THE TASK
Transcribe only part of the material below: the lines from the one containing "right. exists (fun" through the one containing "Proof. intros Hm", inclusive, exactly as written.

EXCERPTED DATA
(** ** Completions *)

Definition run_status_of (s : string) : option RunStatus :=
  List.find (fun x => String.eqb (match x with
    | PENDING => "pending" | RUNNING => "running" | SUCCESS => "success" | FAILED => "failed"
    | ABORTED => "aborted" | PARTIAL => "partial" end) s) [PENDING; RUNNING; SUCCESS; FAILED; ABORTED; PARTIAL].

Definition _intent_outcome (s : RunStatus) : final_outcome :=
  match s with SUCCESS => OSuccess | PARTIAL => OPartial | ABORTED => OAborted | _ => OFailed end.

Definition _pop_batch_lease_for_run (name run_id : string) (c : ctl) : ctl :=
  match aget name (ct_leases c) with
  | Some l => if String.eqb (ls_run_id l) run_id then with_leases (adel name) c else c
  | None => c
  end.

Definition _remove_stream_run_id (name run_id : string) (c : ctl) : ctl :=
  match ct_stream_run_ids c !! name with
  | None | Some [] => c
  | Some ids =>
      with_streams (match List.filter (fun r => negb (String.eqb r run_id)) ids with
                    | [] => delete name (ct_stream_run_ids c)
                    | rest => <[name := rest]> (ct_stream_run_ids c)
                    end) (ct_placements c) (ct_active_group c) c
  end.

Definition result_of (e : io) (run_id name : string) (worker_id : option string) (m : completion) : run_result :=
  mkRunResult run_id name (default FAILED (run_status_of (cm_status m)))
    (default (now_text e) (cm_started_at m)) (default (now_text e) (cm_finished_at m))
    (cm_records_in m) (cm_records_out m) (cm_records_skipped m) (cm_bytes_in m) (cm_bytes_out m) (cm_error m)
    (cm_dlq_count m)
    (match worker_id with Some w => if String.eqb w "" then se_node_id cfg else w | None => se_node_id cfg end)
    (cm_errors m) (cm_records_failed m) (cm_dlq_succeeded m) (cm_dlq_failed m) (cm_disposition m) (cm_spool m).
(* ===== verification/ManagerRel.v ===== *)
(** * The controller keeps to the database's rules

    Every program of the controller changes the database by steps of
    [ManagerSystem.dstep] only: once for the shared statements, then along the
    structure of each program. *)

From Stdlib Require Import ZArith Lia Ascii String.
From stdpp Require Import base tactics list strings gmap option relations.
From S2P Require Import Prelude CtlMonad PyStr IsoTime Ledger LedgerLane LedgerSafety Accounting WorkerPool WorkerPoolLaws Manager Controller BatchLane BootLane Reconciler Placements ManagerSystem.
Import stdpp.list.

#[local] Open Scope Z_scope.
#[local] Open Scope list_scope.

Module ManagerRel.
Import CtlMonad IsoTime Ledger LedgerLane LedgerSafety Accounting StatsStore WorkerPool Manager Controller.
Import WorkerPoolLaws BatchLane BootLane Reconciler Placements ManagerSystem.

Create HintDb ctl.

Section rel.
Context (cfg : settings) (T : string -> Prop) (load : string -> option PipelineConfig).
Notation R := (drun cfg T).

(** ** Statements *)

Lemma drun_db c c' : db c' = db c -> R c c'.
Proof. unfold drun. by intros ->. Qed.

Lemma keeps_silent (f : ctl -> ctl) : (forall c, db (f c) = db c) -> keeps R (E := ctl_exn) (modify f).
Proof. intros H. apply ck_modify. intros c. apply drun_db, H. Qed.

Lemma keeps_on_db f : (forall d, rtc (dstep cfg T) d (f d)) -> keeps R (on_db f).
Proof. intros H. apply ck_modify. intros c. apply H. Qed.

Lemma keeps_db_step f : (forall d, dstep cfg T d (f d)) -> keeps R (on_db f).
Proof. intros H. apply keeps_on_db. intros d. by apply rtc_once. Qed.

Lemma keeps_lane o : plain_op o = true -> keeps R (on_lane (lstep o)).
Proof. intros H. apply keeps_db_step. intros d. by apply DLane. Qed.

Lemma keeps_lane_count (f : mdb -> nat * mdb) o :
  plain_op o = true -> (forall d, (f d).2 = lstep o d) -> keeps R (lane_count f).
Proof.
  intros Ho Hf. unfold lane_count. apply ck_bind; [apply _|apply ck_gets, _|intros n].
  apply ck_bind; [apply _| |intros _; apply ck_ret, _].
  apply keeps_db_step. intros d.
  replace (with_lane (fun d0 => (f d0).2) d) with (with_lane (lstep o) d); [by apply DLane|].
  unfold with_lane. by rewrite Hf.
Qed.

Lemma keeps_on_manager {A} (m : M manager ctl_exn A) :
  keeps (fun x y => rtc (dstep cfg T) (m_db x) (m_db y)) m -> keeps R (on_manager m).
Proof. apply ck_within. intros c x H. exact H. Qed.

Lemma change_db name f m : m_db (change name f m) = m_db m.
Proof. unfold change. by destruct (aget _ _). Qed.

Lemma keeps_get_c name : keeps R (get_c name).
Proof. apply keeps_on_manager. intros m. simpl. reflexivity. Qed.

Lemma keeps_exists name : keeps R (exists_c name).
Proof. apply ck_gets, _. Qed.

Lemma keeps_set_status name st : keeps R (set_status_c name st).
Proof.
  apply keeps_on_manager. intros m. unfold set_status, bind, get_, modify. simpl.
  destruct (aget name (m_pipelines m)); simpl; [by rewrite change_db|reflexivity].
Qed.

Lemma keeps_record_run name r : keeps R (on_manager (record_run name r)).
Proof.
  apply keeps_on_manager. intros m. unfold record_run, bind, get_, modify. simpl.
  destruct (aget name (m_pipelines m)); simpl; [|reflexivity].
  rewrite change_db. apply rtc_once, DRecord.
Qed.

Lemma save_version_step name y now d : rtc (dstep cfg T) d (save_pipeline_version name y now d).2.
Proof.
  unfold save_pipeline_version. repeat (split_match; simpl); try reflexivity; apply rtc_once, DVersions.
Qed.

Lemma register_step config replace yaml save now m :
  rtc (dstep cfg T) (m_db m) (m_db (register config replace yaml save now m).2).
Proof.
  unfold register. destruct (_ && _)%bool; simpl; [reflexivity|].
  destruct yaml as [y|]; simpl; [|reflexivity]. destruct (_ && _)%bool; simpl; [|reflexivity].
  apply save_version_step.
Qed.

Lemma keeps_register config replace yaml save now : keeps R (on_manager (register config replace yaml save now)).
Proof. apply keeps_on_manager. intros m. apply register_step. Qed.

Lemma keeps_deregister name : keeps R (on_manager (deregister name)).
Proof.
  apply keeps_on_manager. intros m. unfold deregister, bind, get_, modify. simpl.
  by destruct (aget name (m_pipelines m)).
Qed.

Lemma keeps_rollback e name v : keeps R (rollback_pipeline load e name v).
Proof.
  apply keeps_on_manager. intros m. unfold rollback, bind, lift, modify, ret.
  destruct (get_pipeline_version name v (m_db m)) as [y|]; simpl; [|reflexivity].
  destruct (load y) as [config|]; simpl; [|reflexivity].
  destruct (activate_pipeline_version name v (m_db m)) as [[y' d]|] eqn:E; simpl; [|reflexivity].
  assert (dstep cfg T (m_db m) d) as Hd.
  { revert E. unfold activate_pipeline_version. destruct (get_pipeline_version _ _ _); [|done].
    intros [= _ <-]. apply DVersions. }
  eapply rtc_l; [exact Hd|]. eapply rtc_l; [apply DRegistered|].
  match goal with |- context [register ?a ?b ?c ?d ?f ?m'] =>
    pose proof (register_step a b c d f m') as Hr; destruct (register a b c d f m') as [[]]; exact Hr end.
Qed.

Lemma keeps_dispatch e rid name yaml sch fl a : keeps R (dispatch_run cfg e rid name yaml sch fl a).
Proof. intros c. unfold dispatch_run. destruct (dispatch_with_result _ _ _ _ _ _ _ _ _ _ _ _). by apply drun_db. Qed.
End rel.

#[export] Hint Resolve keeps_get_c keeps_exists keeps_set_status keeps_record_run keeps_register keeps_deregister
  keeps_rollback keeps_dispatch : ctl.

(** A statement of a table whose content the rules leave free. *)
Ltac free_table :=
  solve [ apply keeps_db_step; intros ?;
          first [apply DRegistered | apply DVersions | apply DOperations | apply DPlacements | apply DTransforms] ].

Ltac silent := solve [ apply keeps_silent; intros ?; repeat (simpl; try done; split_match) ].

Ltac prog :=
  repeat first
    [ keeps_step
    | solve [eauto with ctl]
    | free_table
    | silent ].

Section programs.
Context (cfg : settings) (T : string -> Prop) (load : string -> option PipelineConfig).
Notation R := (drun cfg T).

(** ** Scheduling, streams *)

Lemma keeps_may name : keeps R (_may_schedule name).
Proof. apply ck_gets, _. Qed.

Lemma keeps_remove_job name : keeps R (remove_job name).
Proof. unfold remove_job. prog. Qed.

Lemma keeps_store_placement e name group r : keeps R (store_placement e name group r).
Proof. unfold store_placement. prog. Qed.

Lemma keeps_dispatch_stream e config yaml : keeps R (dispatch_stream cfg e config yaml).
Proof.
  unfold dispatch_stream, _record_broadcast_placement. prog; try apply keeps_store_placement.
  intros c. destruct (multi_dispatch _ _ _ _ _ _ _ _ _ _ _ _ _). by apply drun_db.
Qed.

Lemma keeps_start_stream e config : keeps R (_start_stream cfg e config).
Proof. unfold _start_stream. prog; apply keeps_dispatch_stream. Qed.

Lemma keeps_stop_stream e name : keeps R (_stop_stream e name).
Proof. unfold _stop_stream. prog. Qed.

Lemma keeps_schedule e name : keeps R (_do_schedule cfg e name).
Proof. unfold _do_schedule, _add_job. prog. apply keeps_start_stream. Qed.

Lemma keeps_stop_execution e name : keeps R (_stop_execution e name).
Proof. unfold _stop_execution. prog; try apply keeps_stop_stream; apply keeps_remove_job. Qed.
End programs.

#[export] Hint Resolve keeps_may keeps_remove_job keeps_stop_stream keeps_schedule keeps_stop_execution
  keeps_store_placement : ctl.

Section lifecycle.
Context (cfg : settings) (T : string -> Prop) (load : string -> option PipelineConfig).
Notation R := (drun cfg T).

(** ** Lifecycle operations *)

Lemma keeps_recorded e name kind doing done failed body :
  keeps R body -> keeps R (recorded e name kind doing done failed body).
Proof.
  intros H. unfold recorded, _record_lifecycle_operation, _complete_lifecycle_operation. prog.
Qed.

Lemma keeps_cancel_queued e name why : keeps R (cancel_queued e name why).
Proof. by apply (keeps_lane cfg T (LCancelPipeline name why (now_text e))). Qed.

Lemma keeps_bump e name del : keeps R (bump e name del).
Proof. by apply (keeps_lane cfg T (LBump name del (now_text e))). Qed.

Lemma keeps_drop_state name : keeps R (drop_transform_state name).
Proof. unfold drop_transform_state. prog. Qed.

Lemma keeps_pop_lease name : keeps R (pop_lease name).
Proof. unfold pop_lease. prog. Qed.

Lemma keeps_set_desired name b now : keeps R (on_lane (_set_desired_status name b now)).
Proof. by apply (keeps_lane cfg T (LSetDesired name b now)). Qed.

Lemma keeps_ensure_desired name b now : keeps R (on_lane (_ensure_desired_state name b now)).
Proof. by apply (keeps_lane cfg T (LEnsureDesired name b now)). Qed.

Lemma keeps_prune_intents name now : keeps R (on_ledger (fun l => (_prune_orphaned_run_intents name now l).2)).
Proof. by apply (keeps_lane cfg T (LPruneIntents name now)). Qed.
(* ===== verification/PlacementSafety.v ===== *)
(** * One active placement for each stream

    With single-stream placements on, the placement in memory, the active
    group of a pipeline and the active row of the table belong together in
    every reachable state: reports, redispatches, drift, adoption of unplaced
    streams, operators and boots interleaved, a pipeline never has two active
    placement rows. *)

From Stdlib Require Import ZArith Lia Ascii String.
From stdpp Require Import base tactics list strings gmap option relations.
From S2P Require Import Prelude CtlMonad PyStr IsoTime PyVal Ledger LedgerLane LedgerSafety Accounting WorkerPool WorkerPoolLaws Manager Controller BatchLane BootLane Reconciler Placements ManagerSystem ManagerRel ManagerSafety ManagerDemo ManagerLaws ManagerEvents BootLaws PlacementFrame.
Import stdpp.list.

#[local] Open Scope Z_scope.
#[local] Open Scope list_scope.

Module PlacementSafety.
Import CtlMonad IsoTime PyVal Ledger LedgerLane LedgerSafety Accounting StatsStore WorkerPool Manager Controller.
Import BatchLane BootLane Reconciler Placements ManagerSystem ManagerRel ManagerSafety ManagerDemo ManagerLaws ManagerEvents.
Import BootLaws PlacementFrame.

Definition one_active (d : database) : Prop :=
  forall g g' r r', d_placements d !! g = Some r -> d_placements d !! g' = Some r' ->
    active_placement r = true -> active_placement r' = true -> pr_pipeline_name r = pr_pipeline_name r' -> g = g'.

(** [g] is the only group of [name] whose row may be active. *)
Definition owns (name g : string) (d : database) : Prop :=
  forall g' r, d_placements d !! g' = Some r -> active_placement r = true -> pr_pipeline_name r = name -> g' = g.

Record pinv (c : ctl) : Prop := mkPinv {
  pv_mem : forall g r, aget g (ct_placements c) = Some r -> ct_active_group c !! pr_pipeline_name r = Some g;
  pv_group : forall n g, ct_active_group c !! n = Some g ->
    exists r, aget g (ct_placements c) = Some r /\ pr_pipeline_name r = n;
  pv_row : forall g r, aget g (ct_placements c) = Some r ->
    exists r', d_placements (db c) !! g = Some r' /\ pr_pipeline_name r' = pr_pipeline_name r;
  pv_owner : forall n g, ct_active_group c !! n = Some g -> owns n g (db c);
  pv_one : one_active (db c) }.

(** The stored configurations carry the names they are stored under. *)
Definition named (load : string -> option PipelineConfig) (name yaml : string) : Prop :=
  forall c, load yaml = Some c -> cf_name c = name.

Definition names_ok (load : string -> option PipelineConfig) (d : database) : Prop :=
  (forall n r, d_registered d !! n = Some r -> named load n (rg_yaml_text r)) /\
  (forall v, v ∈ d_versions d -> named load (vr_name v) (vr_yaml_content v)).

Section statements.
Context (load : string -> option PipelineConfig) (e : io) (W : string -> Prop).

(** No row yet under the group ids that the names of [W] get. *)
Record inv (c : ctl) : Prop := mkInv {
  iv_keyed : keyed (ct_manager c);
  iv_names : names_ok load (db c);
  iv_placements : pinv c;
  iv_fresh : forall n, W n -> d_placements (db c) !! _make_placement_group_id e n = None }.

Lemma frame_inv c c' : frame c c' -> inv c -> inv c'.
Proof.
  unfold frame, tables. intros (E1 & E2 & E3 & Hk) [H1 H2 [P1 P2 P3 P4 P5] H4]. injection E3 as F1 F2 F3.
  split; [auto|unfold names_ok; by rewrite F2, F3| |by rewrite F1].
  unfold owns in P4. split; unfold one_active, owns; rewrite ?E1, ?E2, ?F1; done.
Qed.

Lemma inv_frame {A} (m : C A) : keeps frame m -> keeps (preserves inv) m.
Proof. intros H c Hc. by eapply frame_inv; [apply H|]. Qed.

(** The memory holds a placement of [name] under [g]. *)
Definition holding (g name : string) (c : ctl) : Prop :=
  inv c /\ exists r, aget g (ct_placements c) = Some r /\ pr_pipeline_name r = name.

Lemma holding_frame {A} g name (m : C A) : keeps frame m -> keeps (preserves (holding g name)) m.
Proof.
  intros H c [Hi (r & Hr & Hn)]. specialize (H c). split; [by eapply frame_inv|].
  exists r. destruct H as (E & _). by rewrite E.
Qed.

Lemma holding_set_row g name r :
  pr_pipeline_name r = name -> keeps (preserves (holding g name)) (E := ctl_exn) (modify (set_row g r)).
Proof.
  intros Hr. apply ck_modify. intros c [[H1 H2 [P1 P2 P3 P4 P5] H4] (r0 & Hr0 & Hn)].
  split; [|exists r; simpl; by rewrite aget_aset].
  split; try done. split; simpl; try done.
  - intros g' r'. destruct (decide (g' = g)) as [->|Hg].
    + rewrite aget_aset. intros [= <-]. rewrite Hr, <- Hn. by apply P1.
    + rewrite aget_aset_ne by done. apply P1.
  - intros n g' Hg'. destruct (decide (g' = g)) as [->|Hg].
    + rewrite aget_aset. exists r. split; [done|]. destruct (P2 _ _ Hg') as (r1 & ? & ?). congruence.
    + rewrite aget_aset_ne by done. by apply P2.
  - intros g' r'. destruct (decide (g' = g)) as [->|Hg].
    + rewrite aget_aset. intros [= <-]. destruct (P3 _ _ Hr0) as (r1 & ? & ?). exists r1. split; [done|congruence].
    + rewrite aget_aset_ne by done. apply P3.
Qed.

(** A change of the row of a group that the memory holds. *)
Lemma inv_alter f g name c :
  (forall r, pr_pipeline_name (f r) = pr_pipeline_name r) -> holding g name c ->
  inv (with_manager (with_db (with_placements (alter f g))) c).
Proof.
  intros Hf [[H1 H2 [P1 P2 P3 P4 P5] H4] (r0 & Hr0 & Hn)].
  destruct (P3 _ _ Hr0) as (r1 & Hr1 & Hn1).
  assert (forall g' r, alter f g (d_placements (db c)) !! g' = Some r ->
            exists r', d_placements (db c) !! g' = Some r' /\ pr_pipeline_name r' = pr_pipeline_name r /\
                       (g' = g \/ r' = r)) as Hrow.
  { intros g' r. destruct (decide (g = g')) as [<-|Hg].
    - rewrite lookup_alter_eq, Hr1. intros [= <-]. exists r1. by rewrite Hf; auto.
    - rewrite lookup_alter_ne by done. eauto. }
  assert (forall n g', ct_active_group c !! n = Some g' ->
            owns n g' (with_placements (alter f g) (db c))) as Howner.
  { intros n g' Hg' g2 r Hr Hact Hname. destruct (Hrow _ _ Hr) as (r' & Hr' & Hn' & [-> | ->]).
    - assert (r' = r1) as -> by congruence. pose proof (P1 _ _ Hr0) as E. rewrite <- Hn1, Hn', Hname in E. congruence.
    - by eapply P4. }
  split; try done.
  - split; simpl; try done.
    + intros g' r' Hg'. destruct (P3 _ _ Hg') as (r2 & Hr2 & Hn2). unfold db in *. simpl.
      destruct (decide (g = g')) as [<-|Hg]; [rewrite lookup_alter_eq, Hr2|rewrite lookup_alter_ne by done; eauto].
      exists (f r2). by rewrite Hf.
    + intros g1 g2 r r' Hr Hr' Ha Ha' Hname.
      destruct (Hrow _ _ Hr) as (x & Hx & Hxn & Cx), (Hrow _ _ Hr') as (y & Hy & Hyn & Cy).
      destruct Cx as [-> | <-], Cy as [-> | <-]; [done| | |by eapply P5].
      * assert (x = r1) as -> by congruence. pose proof (P1 _ _ Hr0) as E. rewrite <- Hn1 in E.
        symmetry. eapply (P4 _ _ E); [exact Hy|done|congruence].
      * assert (y = r1) as -> by congruence. pose proof (P1 _ _ Hr0) as E. rewrite <- Hn1 in E.
        eapply (P4 _ _ E); [exact Hx|done|congruence].
  - intros n Hw. specialize (H4 n Hw). unfold db in *. simpl. by rewrite lookup_alter_None.
Qed.

Lemma holding_persist g name r : keeps (preserves (holding g name)) (persist e g r).
Proof.
  apply ck_modify. intros c H. split; [|exact (proj2 H)]. by eapply inv_alter.
Qed.

Lemma slot_run_alter g i rid n x d :
  (update_slot_run_id g i rid n x d).2 = d \/
  exists f, (forall r, pr_pipeline_name (f r) = pr_pipeline_name r) /\
    (update_slot_run_id g i rid n x d).2 = with_placements (alter f g) d.
Proof.
  unfold update_slot_run_id. destruct (d_placements d !! g) as [r|] eqn:Hr; [|by left].
  repeat (split_match; simpl; [by left|]). destruct (find_slot _ _); [|by left]. repeat (split_match; simpl; [by left|]).
  right. exists (fun r => mkPlacement (pr_pipeline_name r) (update_slot i (set_slot_run rid SlotRunning n) (pr_slots r))
                            (pr_target_count r) (pr_started_at r) (pr_status r) (pr_stopped_at r)).
  split; [done|]. unfold with_placements. f_equal. apply map_eq. intros k.
  destruct (decide (g = k)) as [<-|Hk]; [by rewrite lookup_insert_eq, lookup_alter_eq, Hr|].
  by rewrite lookup_insert_ne, lookup_alter_ne.
Qed.

Lemma holding_slot_run g name i rid n x :
  keeps (preserves (holding g name)) (db_count (update_slot_run_id g i rid n x)).
Proof.
  intros c H. unfold db_count, bind, gets, on_db, modify, ret. cbn [snd].
  destruct (slot_run_alter g i rid n x (db c)) as [E|(f & Hf & E)].
  - replace (with_manager _ c) with c; [done|]. unfold with_manager, with_db. change (m_db (ct_manager c)) with (db c).
    rewrite E. by destruct c as [[]].
  - split; [|exact (proj2 H)]. pose proof (inv_alter f g name c Hf H) as Hi.
    replace (with_manager _ c) with (with_manager (with_db (with_placements (alter f g))) c); [done|].
    unfold with_manager, with_db. change (m_db (ct_manager c)) with (db c). by rewrite E.
Qed.

(** A program that works on one placement of the memory. *)
Lemma run_holding {A} g r (m : C A) c :
  keeps (preserves (holding g (pr_pipeline_name r))) m -> aget g (ct_placements c) = Some r -> inv c -> inv (m c).2.
Proof. intros Hm Hr Hc. apply (Hm c). split; [done|eauto]. Qed.

(** A placement leaves the memory and its row is closed. *)
Lemma inv_drop f n g c c' :
  inv c -> ct_active_group c !! n = Some g ->
  (forall r, active_placement (f r) = false) ->
  ct_placements c' = adel g (ct_placements c) -> ct_active_group c' = delete n (ct_active_group c) ->
  tables (db c') = (alter f g (d_placements (db c)), d_registered (db c), d_versions (db c)) ->
  keyed (ct_manager c') -> inv c'.
Proof.
  intros [H1 H2 [P1 P2 P3 P4 P5] H4] Hg Hf E1 E2 E3 Hk. injection E3 as F1 F2 F3.
  assert (forall k r, d_placements (db c') !! k = Some r -> active_placement r = true ->
            k <> g /\ d_placements (db c) !! k = Some r) as Hrow.
  { intros k r. rewrite F1. destruct (decide (g = k)) as [<-|Hne]; [|rewrite lookup_alter_ne by done; by auto].
    rewrite lookup_alter_eq. destruct (d_placements (db c) !! g); simpl; [|done]. intros [= <-]. by rewrite Hf. }
  split; [done|unfold names_ok; by rewrite F2, F3| |].
  - split.
    + intros k r. rewrite E1, E2. intros [Hk' Hr]%aget_adel_some. rewrite lookup_delete_ne; [by apply P1|].
      intros ->. apply P1 in Hr. congruence.
    + intros k h. rewrite E1, E2. intros [Hk' Hr]%lookup_delete_Some. destruct (P2 _ _ Hr) as (r & Hr1 & Hr2).
      exists r. split; [|done]. rewrite aget_adel_ne; [done|]. intros ->.
      destruct (P2 _ _ Hg) as (r' & ? & ?). congruence.
    + intros k r. rewrite E1, F1. intros [Hk' Hr]%aget_adel_some. rewrite lookup_alter_ne by done. by apply P3.
    + intros k h. rewrite E2. intros [Hk' Hr]%lookup_delete_Some h' r Hr' Ha Hn. apply Hrow in Hr' as [_ Hr']; [|done].
      by eapply P4.
    + intros k h r r' Hr Hr' Ha Ha' Hn. apply Hrow in Hr as [_ Hr]; [|done]. apply Hrow in Hr' as [_ Hr']; [|done].
      by eapply P5.
  - intros k Hw. rewrite F1. by rewrite lookup_alter_None, H4.
Qed.

(** A placement of the table enters the memory. *)
Lemma inv_restore n g r r' c c' :
  inv c -> ct_active_group c !! n = None -> d_placements (db c) !! g = Some r -> active_placement r = true ->
  pr_pipeline_name r = n -> pr_pipeline_name r' = n ->
  ct_placements c' = aset g r' (ct_placements c) -> ct_active_group c' = <[n := g]> (ct_active_group c) ->
  tables (db c') = tables (db c) -> keyed (ct_manager c') -> holding g n c'.
Proof.
  intros [H1 H2 [P1 P2 P3 P4 P5] H4] Hg Hr Ha Hn Hn' E1 E2 E3 Hk. injection E3 as F1 F2 F3.
  assert (forall x, aget g (ct_placements c) = Some x -> False) as Hmem.
  { intros x Hx. destruct (P3 _ _ Hx) as (y & Hy & Ey). apply P1 in Hx. congruence. }
  split; [|exists r'; rewrite E1; by rewrite aget_aset].
  split; [done|unfold names_ok; by rewrite F2, F3| |by rewrite F1]. split.
  - intros k x. rewrite E1, E2. destruct (decide (k = g)) as [->|Hne].
    + rewrite aget_aset. intros [= <-]. by rewrite Hn', lookup_insert_eq.
    + rewrite aget_aset_ne by done. intros Hx. apply P1 in Hx. rewrite lookup_insert_ne; [done|]. congruence.
  - intros k h. rewrite E1, E2. intros [[<- <-]|[Hne Hh]]%lookup_insert_Some; [rewrite aget_aset; eauto|].
    destruct (P2 _ _ Hh) as (x & Hx & Ex). exists x. split; [|done]. rewrite aget_aset_ne; [done|].
    intros ->. by eapply Hmem.
  - intros k x. rewrite E1, F1. destruct (decide (k = g)) as [->|Hne].
    + rewrite aget_aset. intros [= <-]. exists r. split; congruence.
    + rewrite aget_aset_ne by done. apply P3.
  - intros k h. rewrite E2. unfold owns. rewrite F1. intros [[<- <-]|[Hne Hh]]%lookup_insert_Some.
    + intros g' x Hx Hax Hnx. eapply P5; [exact Hx|exact Hr|done..|congruence].
    + by apply P4.
  - unfold one_active. by rewrite F1.
Qed.
End statements.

SOLUTION
  right. exists (fun r => mkPlacement (pr_pipeline_name r) (update_slot i (set_slot_run rid SlotRunning n) (pr_slots r))
                            (pr_target_count r) (pr_started_at r) (pr_status r) (pr_stopped_at r)).
  split; [done|]. unfold with_placements. f_equal. apply map_eq. intros k.
  destruct (decide (g = k)) as [<-|Hk]; [by rewrite lookup_insert_eq, lookup_alter_eq, Hr|].
  by rewrite lookup_insert_ne, lookup_alter_ne.
Qed.

Lemma holding_slot_run g name i rid n x :
  keeps (preserves (holding g name)) (db_count (update_slot_run_id g i rid n x)).
Proof.
  intros c H. unfold db_count, bind, gets, on_db, modify, ret. cbn [snd].
  destruct (slot_run_alter g i rid n x (db c)) as [E|(f & Hf & E)].
  - replace (with_manager _ c) with c; [done|]. unfold with_manager, with_db. change (m_db (ct_manager c)) with (db c).
    rewrite E. by destruct c as [[]].
  - split; [|exact (proj2 H)]. pose proof (inv_alter f g name c Hf H) as Hi.
    replace (with_manager _ c) with (with_manager (with_db (with_placements (alter f g))) c); [done|].
    unfold with_manager, with_db. change (m_db (ct_manager c)) with (db c). by rewrite E.
Qed.

(** A program that works on one placement of the memory. *)
Lemma run_holding {A} g r (m : C A) c :
  keeps (preserves (holding g (pr_pipeline_name r))) m -> aget g (ct_placements c) = Some r -> inv c -> inv (m c).2.
Proof. intros Hm Hr Hc. apply (Hm c). split; [done|eauto]. Qed.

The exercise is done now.